A formal photograph, on a separate page:
Adochka, pretty and impure in her flimsy, and Vanichka in gray-flannel suit,
with slant-striped school tie, facing the kimera (chimera, camera) side
by side, at attention, he with the shadow of a forced grin, she,
expressionless. Both recalled the
time (between the first tiny cross and a whole graveyard of kisses) and the
occasion: it was ordered by Marina, who had it framed and set up in her bedroom
next to a picture of her brother at twelve or fourteen clad in a
bayronka (open shirt) and cupping a guinea pig in his gowpen (hollowed
hands); the three looked like siblings, with the dead boy providing a
vivisectional alibi. (Ada, 2.7)
Uncle Ivan's bayronka brings to
mind Garol'dov plashch (Childe Harold's mantle) flaunted
by Onegin in Pushkin's novel in verse:
who's he then?

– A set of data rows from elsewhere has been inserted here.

Lemma due_awaits {K} `{!Kernel K, !KernelLaws K} n l l1 l2 (k1 : K) M J D P rs now fs w e :
  (exists todo d, io_state l J d todo P) -> timer_map l = M ->
  settled n (l1, k1) (without D J) (abandon (prio l) J D P) -> loop_state l1 M (abandon (prio l) J D P) ->
  same_priorities l l1 -> same_priorities l1 l2 ->
  (forall w, w ∈ fs.*1 <-> exists t, M !! w = Some t /\ is_late now t = true) ->
  due l1 J D rs M now w e ->
  awaits (expired_queues (set_mn_now now l2) (polled (prio l1) l1 (without D J) [] rs (abandon (prio l) J D P)) fs) (prio l1 w) w e.
Proof.
  intros (todo & d & Hio) HM Hse Hls Hpr1 Hpr2 Hfs Hdue.
  assert (forall fd, w ∈ J fd -> w ∉ fs.*1) as Hno.
  { intros fd Hw (t & Ht & _)%Hfs. rewrite <- HM, (chain_no_timer _ _ _ _ _ _ _ Hio Hw) in Ht. done. }
  destruct Hdue as [e Hw|fd Hfd Hw|t Ht Hl].
  - apply expired_keeps; [|apply polled_awaits; [apply (chain_masks _ _ _ _ _ (se_io _ _ _ _ Hse))|done]].
    destruct Hw as [r _ _ Hw _|fd _ Hw _]; eapply Hno; by apply (without_subset _ D).
  - apply expired_keeps; [by apply (Hno fd)|]. unfold polled. apply ready_all_keeps, delivered_all_keeps.
    rewrite (prio_same l l1) by done. by apply (abandon_awaits _ _ _ _ fd).
  - rewrite <- (prio_same l1 l2 w Hpr2). apply (expired_awaits (set_mn_now now l2)). apply Hfs. by exists t.
Qed.
(** Any bytes are a text of characters that are counted, up to an ending. *)
Lemma utf8_parse t m :
  bytes t -> bounded t m ->
  exists cs t' e, t = encodes cs ++ t' /\ Forall counts cs /\ fits m (Z.of_nat (length (encodes cs))) /\
    utf8_stop t' (left_of m (Z.of_nat (length (encodes cs)))) e.
Proof.
  remember (length t) as n eqn:En. revert t m En. induction (lt_wf n) as [n _ IH]. intros t m -> Hbt Hb.
  assert (Hnow : forall e, utf8_stop t m e -> exists cs t' e, t = encodes cs ++ t' /\ Forall counts cs /\
    fits m (Z.of_nat (length (encodes cs))) /\ utf8_stop t' (left_of m (Z.of_nat (length (encodes cs)))) e).
  { intros e He. exists [], t, e. cbn. split_and!; try done.
    - destruct Hb; unfold fits; lia.
    - unfold left_of. destruct (Z.ltb_spec m 0); [done|by rewrite Z.sub_0_r]. }
  destruct (decide (m = 0)) as [Hm|Hm]; [by apply (Hnow Complete); left|].
  destruct (decide (head t = Some 0)) as [Hh|Hh]; [by apply (Hnow Complete); right|].
  destruct (get_char_extended_exact t 0 t (limit m) (place_app [] t) Hbt (readable_next t m Hb Hm)) as (r & _ & Hcase & Hchar & Hpart).
  destruct error_values as [Ep Em]. destruct Hcase as [Hr | [Hr | Hr]].
  - pose proof (proj1 (Hchar r Hr) eq_refl) as Hc. destruct (Hsize r Hr) as [Hk | Hill].
    + pose proof (char_at_next t m r Hm Hc) as Hf. destruct Hc as (_ & [u Hu] & _).
      assert (r <> 0) by (intros ->; apply Hh; by rewrite Hu).
      pose proof (encode_nonzero r ltac:(lia)) as Hnz. destruct (encode_cons r) as (l & ks & El).
      destruct (IH (length u)) with (t := u) (m := left_of m (Z.of_nat (length (encode r)))) as (cs & t' & e & Eu & Hcs & Hfc & He).
      * rewrite Hu, length_app, El. cbn. lia.
      * done.
      * rewrite Hu in Hbt. by apply Forall_app in Hbt as [_ ?].
      * apply bounded_left; [by rewrite <- Hu|done|done].
      * exists (r :: cs), t', e. change (encodes (r :: cs)) with (encode r ++ encodes cs).
        rewrite length_app, Nat2Z.inj_add. apply fits_left in Hfc; [|done|lia].
        split_and!; [by rewrite Hu, Eu, app_assoc|constructor; [split; [lia|done]|done]|done|].
        replace (left_of m (_ + _)) with (left_of (left_of m (Z.of_nat (length (encode r)))) (Z.of_nat (length (encodes cs)))); [done|].
        unfold left_of, fits in *. repeat match goal with |- context [?a <? ?b] => destruct (Z.ltb_spec a b) end; lia.
    + apply (Hnow Illegal). split_and!; try done.
      * rewrite <- Hpart. lia.
      * intros c Hcc. pose proof (proj1 Hcc) as Hr'. apply Hchar in Hcc; [|done]. by subst.
  - apply (Hnow Partial). split; [done|]. by apply Hpart.
  - apply (Hnow Illegal). split_and!; try done.
    + rewrite <- Hpart. lia.
    + intros c Hc. pose proof (proj1 Hc) as Hr'. apply Hchar in Hc; [|done]. lia.
Qed.
(** * Checking UTF-16 *)

(** What the loop finds at the ending: how many units it has read of it. *)
Definition utf16_stop (t : list Z) (m : Z) (e : ending) (k : Z) : Prop :=
  match e with
  | Complete => (m = 0 \/ head t = Some 0) /\ k = 0
  | Partial => m <> 0 /\ (exists hi r, t = hi :: r /\ high_surrogate hi = true /\ (m = 1 \/ head r = Some 0)) /\ k = 1
  | Illegal => m <> 0 /\ exists c r, t = c :: r /\
      (low_surrogate c = true /\ k = 0 \/
       high_surrogate c = true /\ m <> 1 /\ (exists c' r', r = c' :: r' /\ c' <> 0 /\ low_surrogate c' = false) /\ k = 1)
  end.

Lemma low_surrogate_spec c : low_surrogate c = bool_decide (0xdc00 <= c < 0xe000).
Proof. unfold low_surrogate. destruct (Z.leb_spec 0xdc00 c), (Z.ltb_spec c 0xe000); cbn; [rewrite bool_decide_true|rewrite bool_decide_false..]; done || lia. Qed.

Lemma high_surrogate_spec c : high_surrogate c = bool_decide (0xd800 <= c < 0xdc00).
Proof. unfold high_surrogate. destruct (Z.leb_spec 0xd800 c), (Z.ltb_spec c 0xdc00); cbn; [rewrite bool_decide_true|rewrite bool_decide_false..]; done || lia. Qed.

Can it be - an imitation,
an insignificant phantasm, or else
a Muscovite in Harold's mantle,
a glossary of other people's megrims,
a complete lexicon of words in vogue?...
Might he not be, in fact, a parody? (EO, Seven: XXIV:
9-14)
Cheepy (the guinea pig drawn by Robert Horn, a gifted but
unprincipled artist) and vivisection are mentioned at the beginning of VN's
Camera Obscura (1932), the novel whose main
character (the art critic Bruno Kretschmar) loses his sight. Kim
Beauharnais (the kitchen boy at Ardis who took this and other, less
formal, photographs of Van and Ada) ends up as a blind man.